(** The extraction branch, once the gate is open on a non-empty list. *)
Lemma build_answer_extract question top rest sc scs :
  (DONT_KNOW_THRESHOLD <= sc)%Q →
  build_answer question (top :: rest) (sc :: scs)
  = Some (if (length (first_sentence splitters (strip top)) <? 18)%nat
          then strip (take 220 (strip top))
          else first_sentence splitters (strip top), sc).
Proof. intros Hsc. unfold build_answer. simpl. by rewrite (gate_open sc Hsc). Qed.

Lemma first_sentence_present (spl : list str) text (i : nat) (s : str) :
  spl !! i = Some s →
  contains s text = true →
  (∀ (j : nat) s', (j < i)%nat → spl !! j = Some s' → contains s' text = false) →
  first_sentence spl text = strip (split_head s text).
Proof.
  revert i. induction spl as [|s0 spl IH]; intros i Hi Hs Hbefore; [done|].
  destruct i as [|i]; simpl in *.
  - injection Hi as ->. by rewrite Hs.
  - rewrite (Hbefore 0%nat s0) by (done || lia).
    apply (IH i); [done..|]. intros j s' Hj Hs'.
    apply (Hbefore (S j)); [lia | done].
Qed.

Lemma first_sentence_absent (spl : list str) text :
  (∀ s, s ∈ spl → contains s text = false) → first_sentence spl text = text.
Proof.
  induction spl as [|s0 spl IH]; intros Habs; [done|]. simpl.
  rewrite (Habs s0) by left. apply IH. intros s Hs. apply Habs. by right.
Qed.

Lemma first_sentence_occurs (spl : list str) text :
  occurs (first_sentence spl text) text.
Proof.
  induction spl as [|s0 spl IH]; simpl.
  - by exists [], []; rewrite app_nil_r.
  - destruct (contains s0 text); [|done].
    eapply occurs_trans; [apply strip_occurs|].
    apply prefix_occurs, split_head_prefix.
Qed.


(** C3. In the extraction branch the candidate answer comes from the first
    entry of the delimiter list that occurs anywhere in the trimmed top
    chunk: the text is cut at the leftmost occurrence of that entry and the
    part before it is trimmed; with no delimiter in the text the candidate
    is the whole trimmed text. *)
Theorem first_sentence_priority question top rest sc scs :
  (DONT_KNOW_THRESHOLD <= sc)%Q →
  let text := strip top in
  ∃ cand : str,
    build_answer question (top :: rest) (sc :: scs)
    = Some (if (length cand <? 18)%nat then strip (take 220 text) else cand, sc)
    ∧ delimiter_rule splitters text cand.
Proof.
  intros Hsc text. exists (first_sentence splitters text).
  split; [by apply build_answer_extract|]. split.
  - intros i s Hi Hs Hbefore. apply contains_spec in Hs.
    destruct (split_head_present s text Hs) as (after & Htext & Hmin).
    exists (split_head s text), after. split; [done|]. split; [done|].
    apply (first_sentence_present _ _ i); [done..|].
    intros j s' Hj Hs'. apply contains_false. by apply (Hbefore j).
  - intros Habs. apply first_sentence_absent.
    intros s Hs. by apply contains_false, Habs.
Qed.

(** C4, as the code has it. In the extraction branch, a candidate shorter
    than 18 characters is replaced by the first 220 characters of the
    trimmed top chunk, trimmed once more; a candidate of 18 characters or
    more is the answer, so a trimmed chunk of 18 characters or more without
    any delimiter is returned whole. *)
Theorem build_answer_fallback question top rest sc scs :
  (DONT_KNOW_THRESHOLD <= sc)%Q →
  let text := strip top in
  let cand := first_sentence splitters text in
  ((length cand < 18)%nat →
     build_answer question (top :: rest) (sc :: scs) = Some (strip (take 220 text), sc))
  ∧ ((18 ≤ length cand)%nat →
     build_answer question (top :: rest) (sc :: scs) = Some (cand, sc))
  ∧ ((∀ s, s ∈ splitters → ¬ occurs s text) → (18 ≤ length text)%nat →
     build_answer question (top :: rest) (sc :: scs) = Some (text, sc)).
Proof.
  intros Hsc text cand. rewrite (build_answer_extract _ _ _ _ _ Hsc).
  fold text. fold cand.
  assert ((18 ≤ length cand)%nat →
          (if (length cand <? 18)%nat then strip (take 220 text) else cand) = cand) as Hlong.
  { intros Hlen. by rewrite (proj2 (Nat.ltb_ge _ _) Hlen). }
  split; [|split].
  - intros Hlen. by rewrite (proj2 (Nat.ltb_lt _ _) Hlen).
  - intros Hlen. by rewrite Hlong.
  - intros Habs Hlen.
    assert (cand = text) as Hcand.
    { apply first_sentence_absent. intros s Hs. by apply contains_false, Habs. }
    rewrite Hlong by (by rewrite Hcand). by rewrite Hcand.
Qed.

(** Both outcomes of the extraction are cut out of the top chunk. *)
Lemma extract_occurs top :
  occurs (if (length (first_sentence splitters (strip top)) <? 18)%nat
          then strip (take 220 (strip top))
          else first_sentence splitters (strip top)) top.
Proof.
  destruct (length _ <? 18)%nat.
  - eapply occurs_trans; [apply strip_occurs|].
    eapply occurs_trans; [apply prefix_occurs, prefix_take | apply strip_occurs].
  - eapply occurs_trans; [apply first_sentence_occurs | apply strip_occurs].
Qed.

(** C9. When the gate is open the answer is a contiguous substring of the
    top-ranked chunk. *)
Theorem build_answer_verbatim question top rest sc scs :
  (DONT_KNOW_THRESHOLD <= sc)%Q →
  ∃ ans, build_answer question (top :: rest) (sc :: scs) = Some (ans, sc)
         ∧ occurs ans top.
Proof.
  intros Hsc. eexists. split; [by apply build_answer_extract|].
  apply extract_occurs.
Qed.

(** The default score 0.0 is below the threshold. *)
Lemma gate_zero : Qltb 0 DONT_KNOW_THRESHOLD = true.
Proof. reflexivity. Qed.

Lemma build_answer_no_scores question retrieved :
  build_answer question retrieved [] = Some (REFUSAL, 0%Q).
Proof. unfold build_answer. cbn [best_score_of]. by rewrite gate_zero. Qed.

(** With as many scores as chunks, [retrieved[0]] is never out of range. *)
Lemma build_answer_paired question retrieved scores :
  length retrieved = length scores →
  is_Some (build_answer question retrieved scores)
  ∧ (retrieved = [] → build_answer question retrieved scores = Some (REFUSAL, 0%Q))
  ∧ (Qltb (best_score_of scores) DONT_KNOW_THRESHOLD = false →
     ∃ top rest, retrieved = top :: rest ∧ getitem retrieved 0 = Some top).
Proof.
  intros Hlen. destruct retrieved as [|top rest], scores as [|sc scs];
    [|discriminate Hlen..|].
  - rewrite build_answer_no_scores. split; [by eexists|]. split; [done|].
    cbn [best_score_of]. by rewrite gate_zero.
  - split; [|split; [done | by eauto]].
    unfold build_answer. cbn [best_score_of].
    destruct (Qltb sc _); by eexists.
Qed.
(** C10, as the code has it. The guard of [build_answer] tests [scores] and
    the extraction branch reads [retrieved[0]]: when the two lists have the
    same length, as the lists of [retrieve_chunks] do, the read is in range.
    An empty [retrieved] then means the score 0.0, below the threshold, and
    the refusal; the extraction branch is entered only with a first chunk to
    read. *)
Theorem build_answer_index_paired question retrieved scores :
  length retrieved = length scores →
  is_Some (build_answer question retrieved scores)
  ∧ (retrieved = [] →
       best_score_of scores = 0%Q
       ∧ build_answer question retrieved scores = Some (REFUSAL, 0%Q))
  ∧ (Qltb (best_score_of scores) DONT_KNOW_THRESHOLD = false →
       ∃ top rest, retrieved = top :: rest ∧ getitem retrieved 0 = Some top).
Proof.
intros Hlen.
destruct (build_answer_paired question retrieved scores Hlen) as (Hsome & Hnil & Hext).
split; [done|]. split; [|done].
intros ->. split; [|by apply Hnil]. by destruct scores.
Qed.
End AnswerFacts.

Section RerankFacts.
Implicit Types (kws : list str) (cands : list (str * Q)).

Lemma StronglySorted_weaken {A} (R R' : A → A → Prop) (l : list A) :
  (∀ x y, R x y → R' x y) → StronglySorted R l → StronglySorted R' l.
Proof.
  intros HR. induction 1 as [|x l _ IH Hx]; constructor; [done|].
  eapply Forall_impl; [exact Hx | by auto].
Qed.

Lemma insert_desc_ext {A K} (key key' : A → K) lt (x : A) (l : list A) :
  key x = key' x → (∀ y, y ∈ l → key y = key' y) →
  insert_desc key lt x l = insert_desc key' lt x l.
Proof.
  intros Hx. induction l as [|y l IH]; intros Hl; simpl; [done|].
  rewrite <- Hx, <- (Hl y) by left.
  rewrite IH; [done|]. intros z Hz. apply Hl. by right.
Qed.

Lemma sorted_reverse_ext {A K} (key key' : A → K) lt (l : list A) :
  (∀ y, y ∈ l → key y = key' y) →
  sorted_reverse key lt l = sorted_reverse key' lt l.
Proof.
  induction l as [|x l IH]; intros Hl; simpl; [done|].
  fold (sorted_reverse key lt l). fold (sorted_reverse key' lt l).
  rewrite IH by (intros y Hy; apply Hl; by right).
  apply insert_desc_ext; [apply Hl; left|].
  intros y Hy. apply Hl. right. by rewrite <- (sorted_reverse_perm key' lt l).
Qed.

Lemma reranked_tied (key : str * Q → nat * Q) (l : list (str * Q)) k :
  filter (λ y, tied tuple_lt (key y) k = true) l
  = filter (λ x, key_eqb (key x) k = true) l.
Proof. apply list_filter_iff. intros x. by rewrite tied_tuple_lt. Qed.

(** [ranked] is the stable descending arrangement of the candidates... *)
Lemma ranked_reranked kws cands :
  reranked (λ x, (kw_score kws x.1, x.2)) cands (ranked kws cands).
Proof.
  unfold reranked, ranked. split; [apply sorted_reverse_perm|]. split.
  - eapply StronglySorted_weaken;
      [|apply sorted_reverse_sorted; [apply tuple_lt_asym | apply tuple_lt_neg_trans]].
    intros x y Hxy. by apply tuple_lt_false.
  - intros k. rewrite <- !reranked_tied.
    apply sorted_reverse_stable, tuple_lt_neg_trans.
Qed.

(** ...and the only one. *)
Lemma reranked_unique kws cands (l : list (str * Q)) :
  reranked (λ x, (kw_score kws x.1, x.2)) cands l → l = ranked kws cands.
Proof.
  intros (_ & Hsorted & Hstable).
  destruct (ranked_reranked kws cands) as (_ & Hsorted' & Hstable').
  apply (sorted_stable_unique (λ x, (kw_score kws x.1, x.2)) tuple_lt
           tuple_lt_asym).
  - eapply StronglySorted_weaken; [|exact Hsorted].
    intros x y Hxy. by apply tuple_lt_false.
  - eapply StronglySorted_weaken; [|exact Hsorted'].
    intros x y Hxy. by apply tuple_lt_false.
  - intros k. rewrite !reranked_tied. by rewrite Hstable, Hstable'.
Qed.

(** Only the keyword scores of the candidates matter. *)
Lemma ranked_ext kws kws' cands :
  (∀ x, x ∈ cands → kw_score kws' x.1 = kw_score kws x.1) →
  ranked kws' cands = ranked kws cands.
Proof.
  intros Hkw. apply sorted_reverse_ext. intros x Hx. by rewrite (Hkw x Hx).
Qed.
End RerankFacts.

Section RetrievalFacts.
Variable isalnum : char → bool.
Variable chunks : list str.
Variable search : str → nat → list Q * list Z.

Implicit Types (question : str) (top_k search_k : nat)
               (scores : list Q) (idxs : list Z) (candidates retrieved : list str).

Lemma retrieve_chunks_Some question top_k search_k scores idxs candidates :
  search (u"query: " ++ strip question) search_k = (scores, idxs) →
  mapM (getitem chunks) idxs = Some candidates →
  let best := take top_k (ranked (_keywords_ar isalnum question) (zip candidates scores)) in
  retrieve_chunks isalnum chunks search question top_k search_k
  = Some (fst <$> best, snd <$> best).
Proof. intros Hsearch Hcands. unfold retrieve_chunks. by rewrite Hsearch, Hcands. Qed.

Lemma retrieve_chunks_inv question top_k search_k retrieved (ss : list Q) :
  retrieve_chunks isalnum chunks search question top_k search_k = Some (retrieved, ss) →
  ∃ scores idxs candidates,
    search (u"query: " ++ strip question) search_k = (scores, idxs)
    ∧ mapM (getitem chunks) idxs = Some candidates
    ∧ let best := take top_k (ranked (_keywords_ar isalnum question) (zip candidates scores)) in
      retrieved = fst <$> best ∧ ss = snd <$> best.
Proof.
  unfold retrieve_chunks.
  destruct (search _ search_k) as [scores idxs] eqn:Hsearch.
  destruct (mapM (getitem chunks) idxs) as [candidates|] eqn:Hcands; [|done].
  simpl. intros [= <- <-]. by exists scores, idxs, candidates.
Qed.

(** The two lists of a result have one length, which depends on [top_k]
    and on the length of the rows the index returned, not on the corpus. *)
Lemma retrieve_chunks_length question top_k search_k retrieved (ss : list Q) :
  retrieve_chunks isalnum chunks search question top_k search_k = Some (retrieved, ss) →
  length retrieved = length ss
  ∧ length retrieved
    = (top_k `min` (length (search (u"query: " ++ strip question) search_k).2
                    `min` length (search (u"query: " ++ strip question) search_k).1))%nat.
Proof.
  intros (scores & idxs & candidates & Hsearch & Hcands & -> & ->)%retrieve_chunks_inv.
  rewrite !length_fmap. split; [done|].
  rewrite length_take, Hsearch. cbn [fst snd]. unfold ranked.
  rewrite (Permutation_length (sorted_reverse_perm _ _ _)), length_zip.
  by rewrite (length_mapM _ _ _ Hcands).
Qed.

(** Over an index that returns as many rows as the corpus allows, all of
    them with labels of the corpus, the result has
    [min(top_k, search_k, len(chunks))] entries. *)
Lemma retrieve_chunks_unpadded question top_k search_k :
  length (search (u"query: " ++ strip question) search_k).1 = (search_k `min` length chunks)%nat →
  length (search (u"query: " ++ strip question) search_k).2 = (search_k `min` length chunks)%nat →
  Forall (λ i, (0 ≤ i < Z.of_nat (length chunks))%Z)
    (search (u"query: " ++ strip question) search_k).2 →
  ∃ retrieved (ss : list Q),
    retrieve_chunks isalnum chunks search question top_k search_k = Some (retrieved, ss)
    ∧ length retrieved = (top_k `min` (search_k `min` length chunks))%nat
    ∧ length ss = length retrieved.
Proof.
  intros Hs Hi Hvalid.
  destruct (search (u"query: " ++ strip question) search_k) as [scores idxs] eqn:Hsearch.
  cbn [fst snd] in *.
  assert (is_Some (mapM (getitem chunks) idxs)) as [candidates Hcands].
  { apply mapM_is_Some. eapply Forall_impl; [exact Hvalid|].
    intros i [Hi0 Hi1]. simpl. unfold getitem.
    rewrite (proj2 (Z.leb_le _ _) Hi0). apply lookup_lt_is_Some. lia. }
  pose proof (retrieve_chunks_Some question top_k search_k _ _ _ Hsearch Hcands) as Hret.
  cbv zeta in Hret. eexists _, _. split; [exact Hret|].
  destruct (retrieve_chunks_length _ _ _ _ _ Hret) as [Hlen1 Hlen2].
  rewrite <- Hlen1. split; [|done].
  rewrite Hlen2, Hsearch. cbn [fst snd]. lia.
Qed.
(** *** Matching *)

Lemma fnmatch_plain (pat : string) :
  FileHandler.plain pat = true -> forall n, FileHandler.fnmatch pat n = String.eqb pat n.
Proof.
  induction pat as [|c pat IH]; intros Hplain n; [by destruct n|].
  unfold FileHandler.plain in Hplain. simpl in Hplain.
  apply andb_prop in Hplain as [Hstar Hany].
  apply negb_true_iff, orb_false_elim in Hstar as [Hstar Hstar'].
  apply negb_true_iff, orb_false_elim in Hany as [Hany Hany'].
  simpl. rewrite Hstar, Hany.
  destruct n as [|d n]; [done|]. simpl. rewrite IH; [done|].
  unfold FileHandler.plain. by rewrite Hstar', Hany'.
Qed.

Lemma fnmatch_star (pat n : string) :
  FileHandler.fnmatch (String "*" pat) n = true <->
  exists before rest, n = before +:+ rest /\ FileHandler.fnmatch pat rest = true.
Proof.
  simpl. induction n as [|d n IH].
  - split.
    + intros Hmatch. exists EmptyString, EmptyString. split; [done|].
      by rewrite orb_false_r in Hmatch.
    + intros (before & rest & Hn & Hmatch).
      destruct before; [|done]. simpl in Hn. subst rest. by rewrite Hmatch.
  - split.
    + intros [Hmatch|Hmatch]%orb_prop.
      * by exists EmptyString, (String d n).
      * apply IH in Hmatch as (before & rest & -> & Hmatch).
        by exists (String d before), rest.
    + intros (before & rest & Hn & Hmatch). apply orb_true_intro.
      destruct before as [|d' before]; simpl in Hn.
      * left. by subst rest.
      * right. injection Hn as -> ->. apply IH. by exists before, rest.
Qed.

(** A plain extension is matched as a suffix, letter for letter. *)
Lemma fnmatch_extension (ext n : string) :
  FileHandler.plain ext = true ->
  FileHandler.fnmatch ("*" +:+ ext) n = true <-> exists before, n = before +:+ ext.
Proof.
  intros Hplain. change ("*" +:+ ext) with (String "*" ext).
  rewrite fnmatch_star. split.
  - intros (before & rest & -> & Hmatch). exists before.
    rewrite (fnmatch_plain _ Hplain) in Hmatch.
    by apply String.eqb_eq in Hmatch as ->.
  - intros [before ->]. exists before, ext. split; [done|].
    rewrite (fnmatch_plain _ Hplain). apply String.eqb_refl.
Qed.

(** *** The entries of a directory *)

Lemma child_name_Some (dir p : Path) (n : string) :
  FileHandler.child_name dir p = Some n <-> p = dir ++ [n].
Proof.
  unfold FileHandler.child_name. split.
  - destruct (reverse p) as [|m rd] eqn:Hrev; [done|].
    case_decide as Hdir; [|done]. intros [= ->].
    rewrite <- (reverse_involutive p), Hrev, reverse_cons. by rewrite Hdir.
  - intros ->. rewrite reverse_app, reverse_singleton. simpl.
    rewrite decide_True; [done|]. apply reverse_involutive.
Qed.

Lemma elem_of_scandir (files : gmap (list string) string) (dir : Path) (n : string) :
  n ∈ FileHandler.scandir files dir <-> is_Some (files !! (dir ++ [n])).
Proof.
  unfold FileHandler.scandir. rewrite list_elem_of_omap. split.
  - intros (p & Hp & Hchild). apply child_name_Some in Hchild as ->.
    apply list_elem_of_fmap in Hp as ([p v] & -> & Hpv).
    apply elem_of_map_to_list in Hpv. by eexists.
  - intros [v Hv]. exists (dir ++ [n]). split; [|by apply child_name_Some].
    apply list_elem_of_fmap. exists (dir ++ [n], v).
    split; [done|]. by apply elem_of_map_to_list.
Qed.

Lemma elem_of_glob (files : gmap (list string) string) (dir : Path) (pat : string) (p : Path) :
  p ∈ FileHandler.glob files dir pat <->
  exists n, p = dir ++ [n] /\ is_Some (files !! p) /\ FileHandler.fnmatch pat n = true.
Proof.
  unfold FileHandler.glob. rewrite list_elem_of_In, in_map_iff. split.
  - intros (n & <- & [Hn Hmatch]%filter_In).
    exists n. split; [done|]. split; [|done].
    by apply elem_of_scandir, list_elem_of_In.
  - intros (n & -> & Hfile & Hmatch). exists n. split; [done|].
    apply filter_In. split; [|done]. by apply list_elem_of_In, elem_of_scandir.
Qed.

(** *** The order of the result *)

Lemma compare_antisym (p : Path) : forall q, compare p q = CompOpp (compare q p).
Proof.
  induction p as [|a p IH]; intros [|b q]; simpl; try done.
  rewrite String.compare_antisym, IH.
  by destruct (String.compare b a).
Qed.

#[global] Instance le_total : Total Pathlib.le.
Proof.
  intros p q. unfold Pathlib.le, leb. rewrite (compare_antisym p q).
  destruct (compare q p); simpl; auto.
Qed.

(** *** What [find_audio_files] returns *)

(** The result is sorted. *)
Lemma audio_files_sorted (self : FileHandler.t) (files : gmap (list string) string) :
  Sorted Pathlib.le (FileHandler.audio_files_in self files).
Proof. apply (Sorted_merge_sort Pathlib.le). Qed.

(** The result holds the entries of the input directory whose names match
    one of the lower-cased extensions, letter for letter, and no other
    path. *)
Lemma elem_of_audio_files (self : FileHandler.t) (files : gmap (list string) string)
    (p : Path) :
  p ∈ FileHandler.audio_files_in self files <->
  exists ext n,
    ext ∈ FileHandler.audio_extensions self /\
    p = FileHandler.input_dir self ++ [n] /\
    is_Some (files !! p) /\
    FileHandler.fnmatch ("*" +:+ ext) n = true.
Proof.
  unfold FileHandler.audio_files_in, FileHandler.sort.
  rewrite merge_sort_Permutation, list_elem_of_In, in_flat_map. split.
  - intros (ext & Hext & Hp). apply list_elem_of_In, elem_of_glob in Hp as (n & Hn).
    exists ext, n. split; [by apply list_elem_of_In|done].
  - intros (ext & n & Hext & Hn). exists ext. split; [by apply list_elem_of_In|].
    apply list_elem_of_In, elem_of_glob. by exists n.
Qed.

(** The loop of discovery that reads the size of every file: it stops
    at the first file that the system cannot reach. *)
Lemma stat_loop_spec {E : External} (l : list Path) : forall st : State E,
  let out :=
    for_each l (fun f =>
      bind (call (CStat f) (ext_stat E f)) (fun st_size =>
      logger INFO (MFileSize (name f) st_size))) st in
  fs out.2 = fs st /\ stats out.2 = stats st /\
  exists evs,
    trace out.2 = trace st ++ evs /\
    Forall (fun ev => Observe.of_discovery ev = true) evs /\
    (is_ok out.1 = true ->
     exists sizes,
       List.length sizes = List.length l /\
       evs = flat_map (fun x => [EvCall (CStat x.1); EvLog INFO (MFileSize (name x.1) x.2)])
               (zip l sizes)).
Proof.
  set (body := fun f : Path =>
    bind (call (CStat f) (ext_stat E f)) (fun st_size =>
    logger INFO (MFileSize (name f) st_size))).
  induction l as [|f l IH]; intros st out; subst out; cbn [for_each].
  - unfold ret. simpl. split; [done|]. split; [done|]. exists []. rewrite app_nil_r.
    split; [done|]. split; [done|]. intros _. by exists [].
  - assert (Hstep : bind (body f) (fun _ => for_each l body) st
                    = match ext_stat E f (world st) with
                      | (Ok st_size, w) =>
                          for_each l body
                            (mkState w (fs st) (stats st)
                               ((trace st ++ [EvCall (CStat f)])
                                ++ [EvLog INFO (MFileSize (name f) st_size)]))
                      | (Raise e, w) =>
                          (Raise e, mkState w (fs st) (stats st) (trace st ++ [EvCall (CStat f)]))
                      end).
    { unfold bind at 1. unfold body at 1. unfold bind at 1. unfold call, logger, emit.
      by destruct (ext_stat E f (world st)) as [[st_size|e] w]. }
    rewrite Hstep. clear Hstep.
    destruct (ext_stat E f (world st)) as [[st_size|e] w].
    + match goal with
      | |- context [for_each l body ?s] =>
          pose proof (IH s) as Hloop; destruct (for_each l body s) as [r st1]
      end.
      simpl in Hloop. destruct Hloop as (Hfs & Hstats & evs & Htrace & Hevs & Hsizes).
      simpl. split; [done|]. split; [done|].
      exists (EvCall (CStat f) :: EvLog INFO (MFileSize (name f) st_size) :: evs).
      split; [by rewrite Htrace, <- !app_assoc|].
      split; [by repeat constructor|].
      intros Hok. destruct (Hsizes Hok) as (sizes & Hlen & ->).
      exists (st_size :: sizes). simpl. by rewrite Hlen.
    + simpl. split; [done|]. split; [done|]. exists [EvCall (CStat f)].
      split; [done|]. split; [by repeat constructor|]. done.
Qed.

(** Discovery: it returns the sorted list or raises at a file whose
    size it cannot read; it leaves the files and the statistics as
    they are, and its records are those of the run. *)
Lemma find_audio_files_spec {E : External} (self : FileHandler.t) (st : State E) :
  let out := FileHandler.find_audio_files self st in
  let audio_files := FileHandler.audio_files_in self (fs st) in
  fs out.2 = fs st /\ stats out.2 = stats st /\
  (out.1 = Ok audio_files \/ exists e, out.1 = Raise e) /\
  exists evs,
    trace out.2 = trace st ++ evs /\
    Forall (fun ev => Observe.of_discovery ev = true) evs /\
    (is_ok out.1 = true ->
     exists sizes,
       List.length sizes = List.length audio_files /\
       evs = Observe.discovery_events audio_files sizes).
Proof.
  intros out audio_files.
  set (body := fun f : Path =>
    bind (call (CStat f) (ext_stat E f)) (fun st_size =>
    logger INFO (MFileSize (name f) st_size))).
  assert (Hout : out =
    match audio_files with
    | [] => (Ok [], mkState (world st) (fs st) (stats st)
                      (trace st ++ [EvLog WARNING MNoAudioFound]))
    | _ :: _ =>
        let loop :=
          for_each audio_files body
            (mkState (world st) (fs st) (stats st)
               (trace st ++ [EvLog INFO (MFound (List.length audio_files))])) in
        (match loop.1 with Ok _ => Ok audio_files | Raise e => Raise e end, loop.2)
    end).
  { subst out. unfold FileHandler.find_audio_files. fold body. fold audio_files.
    unfold bind, get_fs, ret, logger, emit. simpl. fold audio_files.
    destruct audio_files as [|f files]; [done|]. cbn zeta.
    by destruct (for_each (f :: files) body _) as [[[]|e] st1]. }
  clearbody out. subst out.
  destruct audio_files as [|f files] eqn:Hfiles.
  - simpl.
    split; [done|]. split; [done|]. split; [by left|].
    exists [EvLog WARNING MNoAudioFound]. split; [done|].
    split; [by repeat constructor|]. intros _. by exists [].
  - cbn zeta.
    match goal with
    | |- context [for_each (f :: files) body ?s] =>
        pose proof (stat_loop_spec (f :: files) s) as Hloop;
        fold body in Hloop;
        destruct (for_each (f :: files) body s) as [[[]|e] st1]
    end; simpl in Hloop; simpl.
    + destruct Hloop as (Hfs & Hstats & evs & Htrace & Hevs & Hsizes).
      split; [done|]. split; [done|]. split; [by left|].
      exists (EvLog INFO (MFound (S (List.length files))) :: evs).
      split; [by rewrite Htrace, <- app_assoc|].
      split; [by constructor|].
      intros _. destruct (Hsizes eq_refl) as (sizes & Hlen & ->). by exists sizes.
    + destruct Hloop as (Hfs & Hstats & evs & Htrace & Hevs & _).
      split; [done|]. split; [done|]. split; [right; by exists e|].
      exists (EvLog INFO (MFound (S (List.length files))) :: evs).
      split; [by rewrite Htrace, <- app_assoc|].
      split; [by constructor|]. done.
Qed.

Lemma find_audio_files_result {E : External} (self : FileHandler.t) (st : State E)
    (audio_files : list Path) :
  (FileHandler.find_audio_files self st).1 = Ok audio_files ->
  audio_files = FileHandler.audio_files_in self (fs st).
Proof.
  intros Hfound.
  destruct (find_audio_files_spec self st) as (_ & _ & [Hok|[e He]] & _); congruence.
Qed.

**WHAT IS BEING ASKED**
Return, with no change at all, every line in the entries above from the line containing "cand) as Hlong." through the line containing "assert (cand = text) as Hcand.".

**RESPONSE**
          (if (length cand <? 18)%nat then strip (take 220 text) else cand) = cand) as Hlong.
  { intros Hlen. by rewrite (proj2 (Nat.ltb_ge _ _) Hlen). }
  split; [|split].
  - intros Hlen. by rewrite (proj2 (Nat.ltb_lt _ _) Hlen).
  - intros Hlen. by rewrite Hlong.
  - intros Habs Hlen.
    assert (cand = text) as Hcand.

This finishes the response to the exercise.